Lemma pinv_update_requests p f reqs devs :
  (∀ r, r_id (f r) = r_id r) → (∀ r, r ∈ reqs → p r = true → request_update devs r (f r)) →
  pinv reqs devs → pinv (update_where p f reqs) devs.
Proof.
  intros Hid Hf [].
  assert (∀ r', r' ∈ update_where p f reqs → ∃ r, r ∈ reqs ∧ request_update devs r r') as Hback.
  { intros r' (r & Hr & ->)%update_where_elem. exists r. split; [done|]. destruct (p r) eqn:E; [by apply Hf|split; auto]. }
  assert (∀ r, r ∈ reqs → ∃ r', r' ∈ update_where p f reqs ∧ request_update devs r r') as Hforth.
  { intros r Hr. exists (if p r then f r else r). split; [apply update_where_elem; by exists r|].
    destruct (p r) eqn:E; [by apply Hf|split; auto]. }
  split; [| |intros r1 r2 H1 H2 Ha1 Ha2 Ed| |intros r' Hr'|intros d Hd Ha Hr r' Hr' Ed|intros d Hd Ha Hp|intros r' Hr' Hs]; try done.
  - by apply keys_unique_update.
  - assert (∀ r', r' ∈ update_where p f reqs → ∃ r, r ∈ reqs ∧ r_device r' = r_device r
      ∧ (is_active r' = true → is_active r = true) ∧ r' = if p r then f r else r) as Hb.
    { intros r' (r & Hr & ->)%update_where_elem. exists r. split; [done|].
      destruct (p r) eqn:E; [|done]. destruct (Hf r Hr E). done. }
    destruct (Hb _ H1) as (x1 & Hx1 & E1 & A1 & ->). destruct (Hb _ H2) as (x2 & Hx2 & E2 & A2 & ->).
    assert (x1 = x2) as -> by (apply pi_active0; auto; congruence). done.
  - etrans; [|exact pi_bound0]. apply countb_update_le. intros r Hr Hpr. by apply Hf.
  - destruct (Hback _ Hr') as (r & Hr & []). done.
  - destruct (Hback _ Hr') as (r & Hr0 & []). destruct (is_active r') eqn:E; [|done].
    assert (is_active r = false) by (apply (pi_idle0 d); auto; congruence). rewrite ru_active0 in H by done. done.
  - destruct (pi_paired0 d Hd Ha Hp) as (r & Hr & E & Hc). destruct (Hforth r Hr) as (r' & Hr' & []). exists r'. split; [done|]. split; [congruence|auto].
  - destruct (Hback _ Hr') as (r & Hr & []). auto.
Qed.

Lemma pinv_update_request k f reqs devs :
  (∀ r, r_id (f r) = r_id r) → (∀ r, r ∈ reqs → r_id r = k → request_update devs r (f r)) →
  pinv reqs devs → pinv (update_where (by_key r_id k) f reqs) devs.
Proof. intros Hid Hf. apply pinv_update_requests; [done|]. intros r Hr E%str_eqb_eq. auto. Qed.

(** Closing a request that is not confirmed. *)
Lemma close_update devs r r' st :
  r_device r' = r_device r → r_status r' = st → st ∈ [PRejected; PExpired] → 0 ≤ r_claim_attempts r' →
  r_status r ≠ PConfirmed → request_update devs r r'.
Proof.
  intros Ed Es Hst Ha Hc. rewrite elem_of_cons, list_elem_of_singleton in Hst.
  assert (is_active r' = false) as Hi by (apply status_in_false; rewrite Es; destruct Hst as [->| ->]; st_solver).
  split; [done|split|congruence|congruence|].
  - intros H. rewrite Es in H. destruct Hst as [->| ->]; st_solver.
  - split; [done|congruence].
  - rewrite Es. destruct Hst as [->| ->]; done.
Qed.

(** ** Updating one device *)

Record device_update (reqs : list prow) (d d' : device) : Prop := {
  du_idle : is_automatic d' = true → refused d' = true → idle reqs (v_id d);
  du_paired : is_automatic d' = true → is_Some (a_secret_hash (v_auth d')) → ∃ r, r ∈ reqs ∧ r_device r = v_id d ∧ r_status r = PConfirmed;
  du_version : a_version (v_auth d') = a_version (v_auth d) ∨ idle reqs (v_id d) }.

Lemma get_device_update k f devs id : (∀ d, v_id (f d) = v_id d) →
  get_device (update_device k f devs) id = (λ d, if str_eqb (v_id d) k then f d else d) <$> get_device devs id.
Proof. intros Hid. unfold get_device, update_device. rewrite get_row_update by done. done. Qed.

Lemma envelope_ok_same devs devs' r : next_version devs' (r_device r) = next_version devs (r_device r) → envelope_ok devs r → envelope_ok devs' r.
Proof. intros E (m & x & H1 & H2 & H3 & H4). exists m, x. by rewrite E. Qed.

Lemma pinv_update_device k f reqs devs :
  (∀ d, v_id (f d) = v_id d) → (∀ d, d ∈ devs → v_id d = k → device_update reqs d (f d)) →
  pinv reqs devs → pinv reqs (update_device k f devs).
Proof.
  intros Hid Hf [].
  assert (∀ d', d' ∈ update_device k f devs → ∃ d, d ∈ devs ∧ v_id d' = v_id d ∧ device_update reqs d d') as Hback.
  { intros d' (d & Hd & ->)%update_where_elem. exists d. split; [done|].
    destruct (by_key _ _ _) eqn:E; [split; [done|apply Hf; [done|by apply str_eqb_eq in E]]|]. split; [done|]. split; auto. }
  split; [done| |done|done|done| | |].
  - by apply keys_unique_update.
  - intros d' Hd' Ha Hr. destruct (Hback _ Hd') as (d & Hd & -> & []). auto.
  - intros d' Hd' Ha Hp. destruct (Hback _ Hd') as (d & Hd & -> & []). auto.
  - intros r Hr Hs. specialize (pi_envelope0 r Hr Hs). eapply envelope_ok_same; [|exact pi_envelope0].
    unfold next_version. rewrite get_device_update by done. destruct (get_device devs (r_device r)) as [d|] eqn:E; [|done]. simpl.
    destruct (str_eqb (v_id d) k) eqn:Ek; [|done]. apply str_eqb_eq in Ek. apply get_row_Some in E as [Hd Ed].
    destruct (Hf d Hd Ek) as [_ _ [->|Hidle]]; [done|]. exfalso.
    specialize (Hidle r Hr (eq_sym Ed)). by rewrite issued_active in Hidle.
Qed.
★ ★ ★
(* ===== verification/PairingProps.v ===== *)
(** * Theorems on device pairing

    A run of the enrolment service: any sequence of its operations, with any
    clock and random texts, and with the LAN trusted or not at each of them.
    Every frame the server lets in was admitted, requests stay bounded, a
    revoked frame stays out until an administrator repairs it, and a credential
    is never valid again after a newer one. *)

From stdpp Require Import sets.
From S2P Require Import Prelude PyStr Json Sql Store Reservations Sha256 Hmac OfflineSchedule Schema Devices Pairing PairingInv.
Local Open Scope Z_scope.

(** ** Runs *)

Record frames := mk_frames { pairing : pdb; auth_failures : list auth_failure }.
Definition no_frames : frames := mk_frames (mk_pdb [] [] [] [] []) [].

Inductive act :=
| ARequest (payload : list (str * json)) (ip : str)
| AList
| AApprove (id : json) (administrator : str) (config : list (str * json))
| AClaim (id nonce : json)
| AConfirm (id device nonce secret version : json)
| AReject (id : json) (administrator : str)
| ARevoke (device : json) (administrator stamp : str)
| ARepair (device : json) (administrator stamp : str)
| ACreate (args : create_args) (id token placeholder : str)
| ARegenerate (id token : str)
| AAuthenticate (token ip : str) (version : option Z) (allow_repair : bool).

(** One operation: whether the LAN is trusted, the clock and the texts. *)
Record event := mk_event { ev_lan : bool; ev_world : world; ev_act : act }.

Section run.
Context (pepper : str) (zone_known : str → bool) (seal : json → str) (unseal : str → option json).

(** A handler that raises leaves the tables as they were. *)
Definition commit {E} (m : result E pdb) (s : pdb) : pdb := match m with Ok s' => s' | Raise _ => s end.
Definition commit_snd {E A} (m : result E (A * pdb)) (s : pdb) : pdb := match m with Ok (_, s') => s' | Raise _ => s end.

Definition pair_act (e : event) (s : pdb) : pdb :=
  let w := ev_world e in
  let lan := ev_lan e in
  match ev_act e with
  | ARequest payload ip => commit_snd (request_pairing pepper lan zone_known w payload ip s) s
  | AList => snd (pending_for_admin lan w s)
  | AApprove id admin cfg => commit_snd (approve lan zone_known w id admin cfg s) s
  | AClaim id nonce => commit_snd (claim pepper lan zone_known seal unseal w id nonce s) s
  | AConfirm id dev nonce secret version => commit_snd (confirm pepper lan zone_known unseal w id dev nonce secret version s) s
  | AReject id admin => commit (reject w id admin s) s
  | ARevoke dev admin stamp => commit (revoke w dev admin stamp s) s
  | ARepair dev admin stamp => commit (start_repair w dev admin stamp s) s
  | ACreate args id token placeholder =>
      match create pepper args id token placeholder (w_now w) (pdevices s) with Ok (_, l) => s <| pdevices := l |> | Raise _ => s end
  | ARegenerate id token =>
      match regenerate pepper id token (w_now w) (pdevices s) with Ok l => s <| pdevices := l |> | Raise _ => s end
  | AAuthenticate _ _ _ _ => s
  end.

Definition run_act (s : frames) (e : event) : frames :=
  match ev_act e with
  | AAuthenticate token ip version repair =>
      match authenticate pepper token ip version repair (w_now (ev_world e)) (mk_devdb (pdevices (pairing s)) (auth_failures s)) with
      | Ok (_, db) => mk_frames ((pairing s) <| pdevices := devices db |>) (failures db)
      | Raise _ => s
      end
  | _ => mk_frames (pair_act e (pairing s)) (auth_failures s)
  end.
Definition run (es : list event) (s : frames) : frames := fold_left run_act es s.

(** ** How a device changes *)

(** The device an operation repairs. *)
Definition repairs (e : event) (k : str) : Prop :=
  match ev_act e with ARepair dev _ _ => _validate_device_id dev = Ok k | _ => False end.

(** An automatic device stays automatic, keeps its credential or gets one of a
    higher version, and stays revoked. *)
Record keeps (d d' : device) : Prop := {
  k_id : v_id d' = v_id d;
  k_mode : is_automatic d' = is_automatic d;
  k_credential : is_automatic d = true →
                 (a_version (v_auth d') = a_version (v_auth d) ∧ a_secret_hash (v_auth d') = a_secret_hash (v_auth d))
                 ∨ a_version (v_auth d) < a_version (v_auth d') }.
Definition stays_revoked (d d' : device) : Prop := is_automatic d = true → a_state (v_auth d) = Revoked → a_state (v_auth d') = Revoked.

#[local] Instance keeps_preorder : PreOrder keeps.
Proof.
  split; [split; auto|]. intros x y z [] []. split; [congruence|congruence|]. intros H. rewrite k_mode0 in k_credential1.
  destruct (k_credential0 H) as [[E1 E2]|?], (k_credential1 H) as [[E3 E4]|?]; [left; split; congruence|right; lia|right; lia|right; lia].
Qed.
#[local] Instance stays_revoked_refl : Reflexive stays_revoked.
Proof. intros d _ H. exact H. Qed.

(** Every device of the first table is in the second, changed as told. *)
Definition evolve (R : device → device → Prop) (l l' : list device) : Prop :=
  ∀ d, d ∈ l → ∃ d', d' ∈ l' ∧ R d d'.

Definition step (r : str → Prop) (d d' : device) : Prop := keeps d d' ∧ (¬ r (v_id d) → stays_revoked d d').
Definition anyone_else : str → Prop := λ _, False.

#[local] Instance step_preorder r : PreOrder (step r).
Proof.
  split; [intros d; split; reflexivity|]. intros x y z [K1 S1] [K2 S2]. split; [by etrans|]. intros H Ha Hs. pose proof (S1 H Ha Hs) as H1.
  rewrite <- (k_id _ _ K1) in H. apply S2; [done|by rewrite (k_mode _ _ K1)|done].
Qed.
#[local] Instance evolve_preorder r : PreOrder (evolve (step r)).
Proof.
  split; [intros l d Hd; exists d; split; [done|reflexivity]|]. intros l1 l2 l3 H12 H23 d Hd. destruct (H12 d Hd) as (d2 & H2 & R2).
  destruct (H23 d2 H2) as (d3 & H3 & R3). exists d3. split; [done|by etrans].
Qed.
★ ★ ★
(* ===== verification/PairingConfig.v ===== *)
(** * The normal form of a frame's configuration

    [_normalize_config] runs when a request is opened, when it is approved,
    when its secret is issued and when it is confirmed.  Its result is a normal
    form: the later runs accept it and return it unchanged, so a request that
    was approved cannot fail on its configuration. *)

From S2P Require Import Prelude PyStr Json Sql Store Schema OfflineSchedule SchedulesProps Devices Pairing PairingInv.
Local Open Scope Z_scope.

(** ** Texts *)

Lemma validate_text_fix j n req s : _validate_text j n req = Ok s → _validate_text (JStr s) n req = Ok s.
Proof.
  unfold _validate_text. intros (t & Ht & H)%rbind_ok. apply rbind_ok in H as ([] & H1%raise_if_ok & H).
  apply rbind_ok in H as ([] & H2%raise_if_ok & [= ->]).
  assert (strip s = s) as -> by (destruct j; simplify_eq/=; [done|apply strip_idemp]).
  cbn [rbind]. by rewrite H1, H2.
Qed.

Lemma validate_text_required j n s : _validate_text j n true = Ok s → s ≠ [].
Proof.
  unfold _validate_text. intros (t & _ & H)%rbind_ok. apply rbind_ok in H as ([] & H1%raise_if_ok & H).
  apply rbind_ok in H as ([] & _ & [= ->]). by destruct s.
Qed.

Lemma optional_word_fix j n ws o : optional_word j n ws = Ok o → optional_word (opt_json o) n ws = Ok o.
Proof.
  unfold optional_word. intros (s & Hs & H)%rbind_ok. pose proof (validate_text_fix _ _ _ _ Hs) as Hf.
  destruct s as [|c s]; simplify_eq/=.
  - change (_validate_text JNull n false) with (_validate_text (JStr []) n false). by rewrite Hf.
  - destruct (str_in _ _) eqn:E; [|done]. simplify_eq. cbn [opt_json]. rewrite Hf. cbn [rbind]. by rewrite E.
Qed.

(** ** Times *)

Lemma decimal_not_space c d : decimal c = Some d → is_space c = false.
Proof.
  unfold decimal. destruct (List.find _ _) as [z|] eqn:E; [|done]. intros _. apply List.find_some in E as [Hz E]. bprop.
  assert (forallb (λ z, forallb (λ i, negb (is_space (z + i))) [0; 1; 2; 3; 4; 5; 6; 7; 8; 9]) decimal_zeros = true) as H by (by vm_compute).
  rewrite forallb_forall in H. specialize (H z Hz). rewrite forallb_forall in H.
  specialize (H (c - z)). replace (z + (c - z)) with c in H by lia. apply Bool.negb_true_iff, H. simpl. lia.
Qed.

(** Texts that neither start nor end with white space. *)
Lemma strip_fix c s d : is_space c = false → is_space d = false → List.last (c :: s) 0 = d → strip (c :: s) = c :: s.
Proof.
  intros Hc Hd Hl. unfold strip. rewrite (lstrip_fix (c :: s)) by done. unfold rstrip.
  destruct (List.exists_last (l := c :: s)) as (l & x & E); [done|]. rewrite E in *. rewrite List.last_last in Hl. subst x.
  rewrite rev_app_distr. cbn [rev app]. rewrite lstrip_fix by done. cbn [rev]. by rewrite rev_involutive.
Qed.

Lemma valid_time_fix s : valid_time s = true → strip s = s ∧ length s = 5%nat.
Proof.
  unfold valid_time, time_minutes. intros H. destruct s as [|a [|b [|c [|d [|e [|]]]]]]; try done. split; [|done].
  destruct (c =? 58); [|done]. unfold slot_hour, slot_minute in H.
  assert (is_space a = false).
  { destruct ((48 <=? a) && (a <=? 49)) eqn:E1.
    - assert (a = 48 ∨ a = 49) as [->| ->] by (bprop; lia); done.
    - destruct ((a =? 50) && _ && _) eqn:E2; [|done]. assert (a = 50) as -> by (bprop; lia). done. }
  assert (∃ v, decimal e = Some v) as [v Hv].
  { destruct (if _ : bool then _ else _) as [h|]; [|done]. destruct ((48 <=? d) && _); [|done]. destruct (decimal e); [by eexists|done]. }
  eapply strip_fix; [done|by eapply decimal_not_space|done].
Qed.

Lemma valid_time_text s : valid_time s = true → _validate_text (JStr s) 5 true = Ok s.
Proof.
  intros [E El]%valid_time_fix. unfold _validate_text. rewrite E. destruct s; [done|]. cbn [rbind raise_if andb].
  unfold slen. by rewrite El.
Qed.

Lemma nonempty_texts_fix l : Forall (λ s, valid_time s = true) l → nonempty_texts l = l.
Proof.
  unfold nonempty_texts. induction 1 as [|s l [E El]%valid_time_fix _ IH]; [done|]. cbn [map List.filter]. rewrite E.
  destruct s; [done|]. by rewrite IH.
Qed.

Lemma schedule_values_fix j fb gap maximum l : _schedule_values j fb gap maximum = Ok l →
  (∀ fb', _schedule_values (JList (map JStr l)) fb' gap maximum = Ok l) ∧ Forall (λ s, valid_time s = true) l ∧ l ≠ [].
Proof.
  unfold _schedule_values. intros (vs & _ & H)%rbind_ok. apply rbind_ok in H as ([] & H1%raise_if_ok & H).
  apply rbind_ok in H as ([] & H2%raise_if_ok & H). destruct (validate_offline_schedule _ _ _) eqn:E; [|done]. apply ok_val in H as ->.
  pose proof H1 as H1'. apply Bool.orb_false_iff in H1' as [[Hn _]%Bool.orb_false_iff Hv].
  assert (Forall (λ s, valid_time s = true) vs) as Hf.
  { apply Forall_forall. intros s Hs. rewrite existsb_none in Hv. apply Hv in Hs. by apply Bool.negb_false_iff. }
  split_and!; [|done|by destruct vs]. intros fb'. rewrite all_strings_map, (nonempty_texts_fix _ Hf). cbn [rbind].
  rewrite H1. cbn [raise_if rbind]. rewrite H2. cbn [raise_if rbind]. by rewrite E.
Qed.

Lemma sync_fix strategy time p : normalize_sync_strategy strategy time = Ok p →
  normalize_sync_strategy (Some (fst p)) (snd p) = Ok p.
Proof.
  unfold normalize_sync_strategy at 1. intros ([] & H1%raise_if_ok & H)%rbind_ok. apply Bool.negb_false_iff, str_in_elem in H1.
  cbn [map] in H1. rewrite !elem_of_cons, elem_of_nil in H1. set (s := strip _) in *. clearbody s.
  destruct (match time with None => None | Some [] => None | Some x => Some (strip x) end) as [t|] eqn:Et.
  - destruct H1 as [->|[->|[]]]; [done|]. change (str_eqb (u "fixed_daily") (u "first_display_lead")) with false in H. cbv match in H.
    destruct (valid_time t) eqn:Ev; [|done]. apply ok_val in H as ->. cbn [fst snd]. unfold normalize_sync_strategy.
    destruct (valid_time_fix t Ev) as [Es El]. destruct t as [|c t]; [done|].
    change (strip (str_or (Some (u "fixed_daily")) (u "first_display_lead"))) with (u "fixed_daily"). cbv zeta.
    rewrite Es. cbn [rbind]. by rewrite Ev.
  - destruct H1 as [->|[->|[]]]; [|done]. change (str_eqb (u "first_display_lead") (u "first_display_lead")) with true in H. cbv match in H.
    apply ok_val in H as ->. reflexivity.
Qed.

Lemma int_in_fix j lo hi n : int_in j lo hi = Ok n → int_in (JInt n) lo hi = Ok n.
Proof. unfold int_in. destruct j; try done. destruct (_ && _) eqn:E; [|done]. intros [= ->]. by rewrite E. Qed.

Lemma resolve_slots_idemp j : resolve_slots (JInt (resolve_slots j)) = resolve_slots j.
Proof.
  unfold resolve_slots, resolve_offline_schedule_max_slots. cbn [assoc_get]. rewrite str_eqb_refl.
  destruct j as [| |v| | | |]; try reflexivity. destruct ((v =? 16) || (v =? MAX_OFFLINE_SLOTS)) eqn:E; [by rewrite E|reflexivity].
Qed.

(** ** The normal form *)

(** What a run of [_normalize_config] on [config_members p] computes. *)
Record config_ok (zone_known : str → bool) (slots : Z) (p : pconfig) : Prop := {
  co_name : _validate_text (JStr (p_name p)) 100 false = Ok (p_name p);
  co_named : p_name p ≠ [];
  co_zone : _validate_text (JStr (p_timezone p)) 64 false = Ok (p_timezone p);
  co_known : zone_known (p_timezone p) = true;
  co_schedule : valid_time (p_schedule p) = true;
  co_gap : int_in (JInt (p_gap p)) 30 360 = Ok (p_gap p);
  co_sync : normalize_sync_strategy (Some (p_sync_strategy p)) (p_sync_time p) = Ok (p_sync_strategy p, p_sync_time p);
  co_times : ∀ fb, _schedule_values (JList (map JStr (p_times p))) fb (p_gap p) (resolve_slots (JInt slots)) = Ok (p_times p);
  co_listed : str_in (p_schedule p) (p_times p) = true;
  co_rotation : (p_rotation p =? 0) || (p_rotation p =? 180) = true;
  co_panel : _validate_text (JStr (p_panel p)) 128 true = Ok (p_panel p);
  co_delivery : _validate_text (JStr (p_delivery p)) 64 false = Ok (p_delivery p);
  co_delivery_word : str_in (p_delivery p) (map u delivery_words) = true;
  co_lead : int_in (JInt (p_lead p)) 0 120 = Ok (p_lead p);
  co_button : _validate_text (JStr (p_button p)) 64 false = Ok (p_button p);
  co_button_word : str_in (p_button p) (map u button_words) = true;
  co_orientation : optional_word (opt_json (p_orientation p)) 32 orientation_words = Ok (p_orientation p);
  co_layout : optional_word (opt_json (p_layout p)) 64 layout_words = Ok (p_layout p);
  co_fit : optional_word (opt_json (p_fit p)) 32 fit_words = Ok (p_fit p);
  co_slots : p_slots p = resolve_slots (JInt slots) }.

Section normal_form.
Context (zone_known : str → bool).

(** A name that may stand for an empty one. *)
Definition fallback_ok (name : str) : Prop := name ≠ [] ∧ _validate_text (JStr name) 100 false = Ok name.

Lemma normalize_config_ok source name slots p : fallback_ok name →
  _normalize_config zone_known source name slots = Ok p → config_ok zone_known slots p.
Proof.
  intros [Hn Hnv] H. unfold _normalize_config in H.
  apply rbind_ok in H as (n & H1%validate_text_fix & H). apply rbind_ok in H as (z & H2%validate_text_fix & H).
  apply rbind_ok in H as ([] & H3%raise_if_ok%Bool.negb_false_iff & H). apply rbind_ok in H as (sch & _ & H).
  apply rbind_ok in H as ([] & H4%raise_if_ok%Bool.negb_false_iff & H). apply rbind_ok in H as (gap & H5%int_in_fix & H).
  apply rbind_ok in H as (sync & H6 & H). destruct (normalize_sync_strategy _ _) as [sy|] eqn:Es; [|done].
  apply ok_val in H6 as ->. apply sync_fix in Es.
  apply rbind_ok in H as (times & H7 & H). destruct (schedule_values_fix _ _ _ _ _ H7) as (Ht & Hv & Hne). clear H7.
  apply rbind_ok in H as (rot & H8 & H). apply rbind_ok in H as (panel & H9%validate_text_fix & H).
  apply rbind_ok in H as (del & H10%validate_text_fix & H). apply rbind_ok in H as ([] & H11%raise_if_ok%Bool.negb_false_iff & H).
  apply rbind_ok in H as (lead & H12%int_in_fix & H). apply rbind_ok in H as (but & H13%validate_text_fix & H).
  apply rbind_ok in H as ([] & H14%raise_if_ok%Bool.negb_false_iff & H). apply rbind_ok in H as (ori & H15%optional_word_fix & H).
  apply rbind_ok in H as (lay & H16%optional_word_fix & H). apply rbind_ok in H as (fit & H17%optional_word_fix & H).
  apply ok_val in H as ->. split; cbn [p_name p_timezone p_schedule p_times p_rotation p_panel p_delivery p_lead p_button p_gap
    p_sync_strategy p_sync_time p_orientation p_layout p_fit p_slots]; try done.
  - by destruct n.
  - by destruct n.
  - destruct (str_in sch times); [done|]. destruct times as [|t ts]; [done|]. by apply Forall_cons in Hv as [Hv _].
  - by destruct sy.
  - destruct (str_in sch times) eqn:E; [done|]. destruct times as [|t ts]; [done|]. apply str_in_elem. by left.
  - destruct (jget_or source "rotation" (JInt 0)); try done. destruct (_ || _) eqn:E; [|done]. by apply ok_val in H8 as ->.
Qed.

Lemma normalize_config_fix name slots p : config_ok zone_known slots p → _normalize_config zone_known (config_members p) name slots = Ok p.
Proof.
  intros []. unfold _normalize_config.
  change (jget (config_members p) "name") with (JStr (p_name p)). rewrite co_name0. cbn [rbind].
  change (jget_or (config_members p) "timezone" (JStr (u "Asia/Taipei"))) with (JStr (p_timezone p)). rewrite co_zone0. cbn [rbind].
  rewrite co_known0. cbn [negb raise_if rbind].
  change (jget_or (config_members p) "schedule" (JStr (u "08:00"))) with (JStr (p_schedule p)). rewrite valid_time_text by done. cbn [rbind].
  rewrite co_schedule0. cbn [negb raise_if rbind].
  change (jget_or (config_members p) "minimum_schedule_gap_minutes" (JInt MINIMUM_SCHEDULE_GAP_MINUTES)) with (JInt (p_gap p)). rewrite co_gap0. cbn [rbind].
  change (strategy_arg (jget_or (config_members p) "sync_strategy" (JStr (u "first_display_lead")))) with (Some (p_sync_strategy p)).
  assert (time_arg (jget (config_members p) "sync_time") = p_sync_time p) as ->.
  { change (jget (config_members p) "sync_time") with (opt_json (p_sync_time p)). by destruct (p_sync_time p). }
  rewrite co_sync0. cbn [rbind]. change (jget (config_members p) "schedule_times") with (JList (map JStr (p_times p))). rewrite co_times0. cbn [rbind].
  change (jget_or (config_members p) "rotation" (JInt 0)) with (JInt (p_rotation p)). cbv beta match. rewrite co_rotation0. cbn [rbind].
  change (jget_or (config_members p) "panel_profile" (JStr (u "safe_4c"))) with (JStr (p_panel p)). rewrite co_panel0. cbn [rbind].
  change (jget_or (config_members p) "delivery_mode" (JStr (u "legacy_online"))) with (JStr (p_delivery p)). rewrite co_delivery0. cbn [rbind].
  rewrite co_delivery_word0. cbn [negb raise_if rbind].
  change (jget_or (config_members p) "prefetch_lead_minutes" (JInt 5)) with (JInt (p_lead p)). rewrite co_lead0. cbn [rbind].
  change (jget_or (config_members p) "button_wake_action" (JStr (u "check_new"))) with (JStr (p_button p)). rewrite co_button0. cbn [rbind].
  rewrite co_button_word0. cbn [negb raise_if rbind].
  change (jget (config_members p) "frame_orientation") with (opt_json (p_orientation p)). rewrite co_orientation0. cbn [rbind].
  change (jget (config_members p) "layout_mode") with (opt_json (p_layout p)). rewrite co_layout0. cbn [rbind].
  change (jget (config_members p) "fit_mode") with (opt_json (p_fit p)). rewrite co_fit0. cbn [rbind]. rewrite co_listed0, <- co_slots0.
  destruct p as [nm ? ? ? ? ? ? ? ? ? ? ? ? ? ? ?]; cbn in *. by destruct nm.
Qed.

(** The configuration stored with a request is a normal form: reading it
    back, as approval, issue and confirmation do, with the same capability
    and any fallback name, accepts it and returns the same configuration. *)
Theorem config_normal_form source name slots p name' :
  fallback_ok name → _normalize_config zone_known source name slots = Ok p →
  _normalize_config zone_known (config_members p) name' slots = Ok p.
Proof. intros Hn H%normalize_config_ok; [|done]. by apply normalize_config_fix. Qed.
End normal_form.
★ ★ ★
▶ Exercise aim:
Please reproduce exactly the lines in the listing above from the one containing "assert (is_active r'" through the one containing "Proof. intros Hid.", both included, and nothing more.

▶ Task answer:
  assert (is_active r' = false) as Hi by (apply status_in_false; rewrite Es; destruct Hst as [->| ->]; st_solver).
  split; [done|split|congruence|congruence|].
  - intros H. rewrite Es in H. destruct Hst as [->| ->]; st_solver.
  - split; [done|congruence].
  - rewrite Es. destruct Hst as [->| ->]; done.
Qed.

(** ** Updating one device *)

Record device_update (reqs : list prow) (d d' : device) : Prop := {
  du_idle : is_automatic d' = true → refused d' = true → idle reqs (v_id d);
  du_paired : is_automatic d' = true → is_Some (a_secret_hash (v_auth d')) → ∃ r, r ∈ reqs ∧ r_device r = v_id d ∧ r_status r = PConfirmed;
  du_version : a_version (v_auth d') = a_version (v_auth d) ∨ idle reqs (v_id d) }.

Lemma get_device_update k f devs id : (∀ d, v_id (f d) = v_id d) →
  get_device (update_device k f devs) id = (λ d, if str_eqb (v_id d) k then f d else d) <$> get_device devs id.
Proof. intros Hid. unfold get_device, update_device. rewrite get_row_update by done. done. Qed.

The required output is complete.